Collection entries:
......

(* ===== verification/Kernel.v ===== *)
(** * The kernel and the hardware under the driver

    Nothing here is code of the repository.  [Kernel W] is the interface of the
    Linux services and of the memory-mapped hardware the driver calls, over an
    abstract world [W]: every service gives its result and the next world, so a
    register may change between two reads, a lock may be contended and a signal
    may arrive.  [CircMacros] is the interface of the [CIRC_*] macros of
    [linux/circ_buf.h], with the documented meaning of each as a law, and an
    instance that discharges the laws. *)

From S2P Require Import Prelude.

(** Error numbers of the Linux ABI that the driver returns negated. *)
Definition ENOENT : Z := 2.
Definition EIO : Z := 5.
Definition ENXIO : Z := 6.
Definition EAGAIN : Z := 11.
Definition ENOMEM : Z := 12.
Definition EACCES : Z := 13.
Definition EFAULT : Z := 14.
Definition EBUSY : Z := 16.
Definition EINVAL : Z := 22.
Definition EBADFD : Z := 77.
Definition ERESTARTSYS : Z := 512.

(** Event bits of the [poll] interface. *)
Definition POLLIN : Z := 1.
Definition POLLOUT : Z := 4.
Definition POLLERR : Z := 8.
Definition POLLRDNORM : Z := 64.
Definition POLLWRNORM : Z := 256.

Inductive lock := pdma_lock | rf_sink_lock | rf_source_lock.
Inductive wait_queue := write_wait_queue | read_wait_queue.
Inductive dma_dir := DMA_TO_DEVICE | DMA_FROM_DEVICE.
#[global] Instance lock_eq_dec : EqDecision lock.
Proof. solve_decision. Defined.

Class Kernel (W : Type) := {
  (** size of a page; address of a system register of the part *)
  k_PAGE_SIZE : Z;
  k_PAGE_SHIFT : Z;
  k_M2S_SYSREG_soft_reset_cr : Z;
  (** volatile 32-bit load and store at a bus address *)
  k_readl : Z → W → Z * W;
  k_writel : Z → Z → W → W;
  (** spin locks: the saved interrupt flags are a value *)
  k_spin_lock_init : lock → W → W;
  k_spin_lock_irqsave : lock → W → Z * W;
  k_spin_trylock_irqsave : lock → W → option Z * W;
  k_spin_unlock_irqrestore : lock → Z → W → W;
  (** the device semaphore; [true]: the sleep was interrupted by a signal *)
  k_down_interruptible : W → bool * W;
  k_down : W → W;
  k_up : W → W;
  (** one sleep of [wait_event_interruptible]; [true]: a signal *)
  k_wait_event_sleep : wait_queue → W → bool * W;
  k_wake_up_interruptible : wait_queue → W → W;
  k_poll_wait : wait_queue → W → W;
  (** is the PDMA interrupt taken at this point? *)
  k_irq_taken : W → bool * W;
  k_udelay : Z → W → W;
  (** bulk copies between user and kernel addresses: bytes not copied *)
  k_copy_from_user : Z → Z → Z → W → Z * W;
  k_copy_to_user : Z → Z → Z → W → Z * W;
  (** copies of one object, as its 32-bit words: [true] when the copy failed *)
  k_get_user_words : Z → nat → W → (bool * list Z) * W;
  k_put_user_words : Z → list Z → W → bool * W;
  (** the words an uninitialised local object happens to hold *)
  k_stack_words : nat → W → list Z * W;
  (** streaming DMA mappings *)
  k_dma_map_single : Z → Z → dma_dir → W → Z * W;
  k_dma_mapping_error : Z → W → bool * W;
  k_dma_unmap_single : Z → Z → dma_dir → W → W;
  (** mapping of physical pages into a process: non-zero on failure *)
  k_remap_pfn_range : Z → Z → Z → W → Z * W;
  (** mapping of a register file, and kernel memory standing for one: 0 on failure *)
  k_ioremap : Z → Z → W → Z * W;
  k_iounmap : Z → W → W;
  k_vmalloc : Z → W → Z * W;
  k_vfree : Z → W → W;
  (** general-purpose pins *)
  k_gpio_request : Z → W → Z * W;
  k_gpio_direction_output : Z → Z → W → Z * W;
  k_gpio_direction_input : Z → W → Z * W;
  k_gpio_free : Z → W → W;
  k_gpio_set_value : Z → Z → W → W;
  k_gpio_get_value : Z → W → Z * W;
}.

(** ** What leaves the driver

    A trace of the driver's outputs.  [Traced trace]: [trace] is the history of
    the world in which the output services, and nothing else, append their event.
    It assumes nothing of the devices: any world can carry such a history. *)
Inductive io_event :=
| EvWrite (a v : Z)
| EvGpio (pin v : Z)
| EvUdelay (us : Z)
| EvLock (l : lock)
| EvUnlock (l : lock) (flags : Z)
| EvMap (a n : Z)
| EvUnmap (a n : Z)
| EvWake (q : wait_queue).

Class Traced {W} `{!Kernel W} (trace : W → list io_event) : Prop := {
  trace_writel a v w : trace (k_writel a v w) = trace w ++ [EvWrite a v];
  trace_readl a w : trace (k_readl a w).2 = trace w;
  trace_spin_lock_irqsave l w :
    trace (k_spin_lock_irqsave l w).2 = trace w ++ [EvLock l];
  trace_spin_trylock_irqsave l w :
    trace (k_spin_trylock_irqsave l w).2 =
      trace w ++ (if (k_spin_trylock_irqsave l w).1 is Some _ then [EvLock l] else []);
  trace_spin_unlock_irqrestore l f w :
    trace (k_spin_unlock_irqrestore l f w) = trace w ++ [EvUnlock l f];
  trace_wake_up q w : trace (k_wake_up_interruptible q w) = trace w ++ [EvWake q];
  trace_udelay n w : trace (k_udelay n w) = trace w ++ [EvUdelay n];
  trace_gpio_set_value p v w : trace (k_gpio_set_value p v w) = trace w ++ [EvGpio p v];
  trace_gpio_get_value p w : trace (k_gpio_get_value p w).2 = trace w;
  trace_dma_map_single a n d w :
    trace (k_dma_map_single a n d w).2 = trace w ++ [EvMap a n];
  trace_dma_mapping_error a w : trace (k_dma_mapping_error a w).2 = trace w;
  trace_dma_unmap_single a n d w :
    trace (k_dma_unmap_single a n d w) = trace w ++ [EvUnmap a n];
}.
Create Rewrite HintDb trace.
#[export] Hint Rewrite @trace_writel @trace_readl @trace_spin_lock_irqsave
  @trace_spin_unlock_irqrestore @trace_wake_up @trace_udelay @trace_gpio_set_value
  @trace_gpio_get_value @trace_dma_map_single @trace_dma_mapping_error
  @trace_dma_unmap_single using typeclasses eauto : trace.

(** ** The driver model of the kernel

    What a driver is given when it is bound to its device: [Platform W].  The memory
    of a driver and its directory of statistics are named by the driver. *)
Inductive owner := by_pdma | by_whitebox.
#[global] Instance owner_eq_dec : EqDecision owner.
Proof. solve_decision. Defined.

Class Platform (W : Type) := {
  (** the memory resource of that number: its start and its size *)
  k_platform_get_resource : Z → W → option (Z * Z) * W;
  k_platform_get_irq : Z → W → Z * W;
  (** zeroed memory; [false]: none left *)
  k_kzalloc : owner → W → bool * W;
  k_kfree : owner → W → W;
  k_sema_init : Z → W → W;
  k_init_waitqueue_head : wait_queue → W → W;
  (** non-zero on failure *)
  k_request_irq : Z → W → Z * W;
  k_free_irq : Z → W → W;
  (** [false]: failed *)
  k_debugfs_create_dir : owner → W → bool * W;
  k_debugfs_create_file : owner → string → W → W;
  k_debugfs_remove_recursive : owner → W → W;
  (** [2 ^ order] pages in a row; 0 on failure *)
  k_get_free_pages : Z → W → Z * W;
  k_free_pages : Z → Z → W → W;
  k_class_create : W → bool * W;
  k_class_destroy : W → W;
  (** negative on failure *)
  k_alloc_chrdev_region : W → Z * W;
  k_unregister_chrdev_region : W → W;
  k_cdev_add : W → Z * W;
  k_cdev_del : W → W;
  k_device_create : W → bool * W;
  k_device_destroy : W → W;
}.

(** What must be given back. *)
Inductive resource :=
| RMem (o : owner) | RDebugfs (o : owner) | RPages (a order : Z) | RMap (a : Z) | RVmalloc (a : Z)
| RClass | RRegion | RCdev | RDevice | RPin (pin : Z) | RIrq (irq : Z).
#[global] Instance resource_eq_dec : EqDecision resource.
Proof. solve_decision. Defined.

(** One unit of [r0]. *)
Definition unit_of (r0 r : resource) : Z := if decide (r = r0) then 1 else 0.

(** [Ledger held]: [held w r] counts what has been taken and not given back in the
    world [w].  A service that succeeds takes one unit, the one that undoes it gives
    it back, the others change nothing. *)
Class Ledger {W} `{!Kernel W} `{!Platform W} (held : W → resource → Z) : Prop := {
  held_kzalloc o w r : held (k_kzalloc o w).2 r =
    held w r + if (k_kzalloc o w).1 then unit_of (RMem o) r else 0;
  held_kfree o w r : held (k_kfree o w) r = held w r - unit_of (RMem o) r;
  held_debugfs o w r : held (k_debugfs_create_dir o w).2 r =
    held w r + if (k_debugfs_create_dir o w).1 then unit_of (RDebugfs o) r else 0;
  held_debugfs_remove o w r :
    held (k_debugfs_remove_recursive o w) r = held w r - unit_of (RDebugfs o) r;
  held_pages order w r : let a := (k_get_free_pages order w).1 in
    held (k_get_free_pages order w).2 r =
      held w r + if decide (a = 0) then 0 else unit_of (RPages a order) r;
  held_free_pages a order w r :
    held (k_free_pages a order w) r = held w r - unit_of (RPages a order) r;
  held_ioremap start n w r : let a := (k_ioremap start n w).1 in
    held (k_ioremap start n w).2 r = held w r + if decide (a = 0) then 0 else unit_of (RMap a) r;
  held_iounmap a w r : held (k_iounmap a w) r = held w r - unit_of (RMap a) r;
  held_vmalloc n w r : let a := (k_vmalloc n w).1 in
    held (k_vmalloc n w).2 r = held w r + if decide (a = 0) then 0 else unit_of (RVmalloc a) r;
  held_vfree a w r : held (k_vfree a w) r = held w r - unit_of (RVmalloc a) r;
  held_class w r : held (k_class_create w).2 r =
    held w r + if (k_class_create w).1 then unit_of RClass r else 0;
  held_class_destroy w r : held (k_class_destroy w) r = held w r - unit_of RClass r;
  held_region w r : held (k_alloc_chrdev_region w).2 r =
    held w r + if (k_alloc_chrdev_region w).1 <? 0 then 0 else unit_of RRegion r;
  held_unregister w r : held (k_unregister_chrdev_region w) r = held w r - unit_of RRegion r;
  held_cdev w r : held (k_cdev_add w).2 r =
    held w r + if (k_cdev_add w).1 <? 0 then 0 else unit_of RCdev r;
  held_cdev_del w r : held (k_cdev_del w) r = held w r - unit_of RCdev r;
  held_device w r : held (k_device_create w).2 r =
    held w r + if (k_device_create w).1 then unit_of RDevice r else 0;
  held_device_destroy w r : held (k_device_destroy w) r = held w r - unit_of RDevice r;
  held_irq n w r : held (k_request_irq n w).2 r =
    held w r + if decide ((k_request_irq n w).1 = 0) then unit_of (RIrq n) r else 0;
  held_free_irq n w r : held (k_free_irq n w) r = held w r - unit_of (RIrq n) r;
  held_gpio_request pin w r : held (k_gpio_request pin w).2 r =
    held w r + if (k_gpio_request pin w).1 <? 0 then 0 else unit_of (RPin pin) r;
  held_gpio_free pin w r : held (k_gpio_free pin w) r = held w r - unit_of (RPin pin) r;
  held_direction_output pin v w r : held (k_gpio_direction_output pin v w).2 r = held w r;
  held_direction_input pin w r : held (k_gpio_direction_input pin w).2 r = held w r;
  held_gpio_set pin v w r : held (k_gpio_set_value pin v w) r = held w r;
  held_udelay us w r : held (k_udelay us w) r = held w r;
  held_resource n w r : held (k_platform_get_resource n w).2 r = held w r;
  held_get_irq n w r : held (k_platform_get_irq n w).2 r = held w r;
  held_sema n w r : held (k_sema_init n w) r = held w r;
  held_waitqueue q w r : held (k_init_waitqueue_head q w) r = held w r;
  held_file o name w r : held (k_debugfs_create_file o name w) r = held w r;
  held_lock_init l w r : held (k_spin_lock_init l w) r = held w r;
  held_readl a w r : held (k_readl a w).2 r = held w r;
  held_writel a v w r : held (k_writel a v w) r = held w r;
}.

(** ** Memory

    [ByteMemory mem]: [mem w] is the memory of the world [w], as bytes by address;
    a bulk copy that reports no byte left over has copied its range. *)
Definition disjoint_ranges (a b n : Z) : Prop := a + n ≤ b ∨ b + n ≤ a.
Class ByteMemory {W} `{!Kernel W} (mem : W → Z → Z) : Prop := {
  mem_copy_from_user to from n w a :
    0 ≤ n → disjoint_ranges to from n → (k_copy_from_user to from n w).1 = 0 →
    mem (k_copy_from_user to from n w).2 a =
      if decide (to ≤ a < to + n) then mem w (from + (a - to)) else mem w a;
  mem_copy_to_user to from n w a :
    0 ≤ n → disjoint_ranges to from n → (k_copy_to_user to from n w).1 = 0 →
    mem (k_copy_to_user to from n w).2 a =
      if decide (to ≤ a < to + n) then mem w (from + (a - to)) else mem w a;
}.

(** ** The circular-buffer macros

    [CIRC_CNT] is the number of bytes in the buffer; [CIRC_SPACE] the room, one
    byte always being left free; the [_TO_END] forms stop at the end of the
    array. *)
Class CircMacros := {
  CIRC_CNT : Z → Z → Z → Z;
  CIRC_SPACE : Z → Z → Z → Z;
  CIRC_CNT_TO_END : Z → Z → Z → Z;
  CIRC_SPACE_TO_END : Z → Z → Z → Z;
  circ_cnt_spec k head tail :
    0 ≤ k → 0 ≤ head < 2 ^ k → 0 ≤ tail < 2 ^ k →
    CIRC_CNT head tail (2 ^ k) = (head - tail) mod 2 ^ k;
  circ_space_spec k head tail :
    0 ≤ k → 0 ≤ head < 2 ^ k → 0 ≤ tail < 2 ^ k →
    CIRC_SPACE head tail (2 ^ k) = 2 ^ k - 1 - CIRC_CNT head tail (2 ^ k);
  circ_cnt_to_end_spec k head tail :
    0 ≤ k → 0 ≤ head < 2 ^ k → 0 ≤ tail < 2 ^ k →
    CIRC_CNT_TO_END head tail (2 ^ k) =
      Z.min (CIRC_CNT head tail (2 ^ k)) (2 ^ k - tail);
  circ_space_to_end_spec k head tail :
    0 ≤ k → 0 ≤ head < 2 ^ k → 0 ≤ tail < 2 ^ k →
    CIRC_SPACE_TO_END head tail (2 ^ k) =
      Z.min (CIRC_SPACE head tail (2 ^ k)) (2 ^ k - head);
}.

(** The masks the macros are made of satisfy the laws. *)
Section circ_instance.
Let cnt (head tail size : Z) : Z := (head - tail) &&& (size - 1).
Let space (head tail size : Z) : Z := cnt tail (head + 1) size.
Let cnt_to_end (head tail size : Z) : Z :=
  let fin := size - tail in
  let n := (head + fin) &&& (size - 1) in
  if n <? fin then n else fin.
Let space_to_end (head tail size : Z) : Z :=
  let fin := size - 1 - head in
  let n := (fin + tail) &&& (size - 1) in
  if n <=? fin then n else fin + 1.

Lemma mod_complement a k :
  0 ≤ k → (- a - 1) mod 2 ^ k = 2 ^ k - 1 - a mod 2 ^ k.
Proof.
  intros Hk. pose proof (Z.pow_pos_nonneg 2 k).
  pose proof (Z.mod_pos_bound a (2 ^ k)).
  symmetry. apply (Z.mod_unique _ _ (- (a / 2 ^ k) - 1)); [lia |].
  pose proof (Z.div_mod a (2 ^ k)). lia.
Qed.

Program Definition circ_macros : CircMacros := {|
  CIRC_CNT := cnt; CIRC_SPACE := space;
  CIRC_CNT_TO_END := cnt_to_end; CIRC_SPACE_TO_END := space_to_end
|}.
Next Obligation. intros. by apply land_ones_low. Qed.
Next Obligation.
  intros k head tail Hk ??. unfold space, cnt. rewrite !land_ones_low by done.
  rewrite <- mod_complement by done. f_equal. lia.
Qed.
Next Obligation.
  intros k head tail Hk ??. unfold cnt_to_end, cnt. rewrite !land_ones_low by done.
  replace (head + (2 ^ k - tail)) with (head - tail + 1 * 2 ^ k) by lia.
  rewrite Z.mod_add by lia. destruct (_ <? _) eqn:E; lia.
Qed.
Next Obligation.
  intros k head tail Hk ??. unfold space_to_end, space, cnt.
  rewrite !land_ones_low by done.
  replace (2 ^ k - 1 - head + tail) with (tail - (head + 1) + 1 * 2 ^ k) by lia.
  rewrite Z.mod_add by lia. destruct (_ <=? _) eqn:E; lia.
Qed.
End circ_instance.

(** ** Request codes

    The macros of [linux/ioctl.h]; the low byte of a code is the request
    number. *)
Class IoctlMacros := {
  _IO : Z → Z → Z;
  _IOR : Z → Z → Z;
  _IOW : Z → Z → Z;
  io_nr t n : 0 ≤ n < 2 ^ 8 → _IO t n mod 2 ^ 8 = n;
  ior_nr t n : 0 ≤ n < 2 ^ 8 → _IOR t n mod 2 ^ 8 = n;
  iow_nr t n : 0 ≤ n < 2 ^ 8 → _IOW t n mod 2 ^ 8 = n;
}.

(** The encoding for pointer arguments: direction, size, type, number. *)
Section ioctl_instance.
Let ioc (dir size t n : Z) : Z := dir * 2 ^ 30 + size * 2 ^ 16 + t * 2 ^ 8 + n.

Lemma ioc_nr dir size t n : 0 ≤ n < 2 ^ 8 → ioc dir size t n mod 2 ^ 8 = n.
Proof.
  intros. unfold ioc.
  replace (dir * 2 ^ 30 + size * 2 ^ 16 + t * 2 ^ 8 + n)
    with (n + (dir * 2 ^ 22 + size * 2 ^ 8 + t) * 2 ^ 8) by lia.
  rewrite Z.mod_add by lia. by apply Z.mod_small.
Qed.

Definition ioctl_macros : IoctlMacros := {|
  _IO := ioc 0 0; _IOR := ioc 2 4; _IOW := ioc 1 4;
  io_nr := ioc_nr 0 0; ior_nr := ioc_nr 2 4; iow_nr := ioc_nr 1 4
|}.
End ioctl_instance.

......

Your objective →
Every line above that holds the word "EvWake" needs to be copied.

Task output →
| EvWake (q : wait_queue).
  trace_wake_up q w : trace (k_wake_up_interruptible q w) = trace w ++ [EvWake q];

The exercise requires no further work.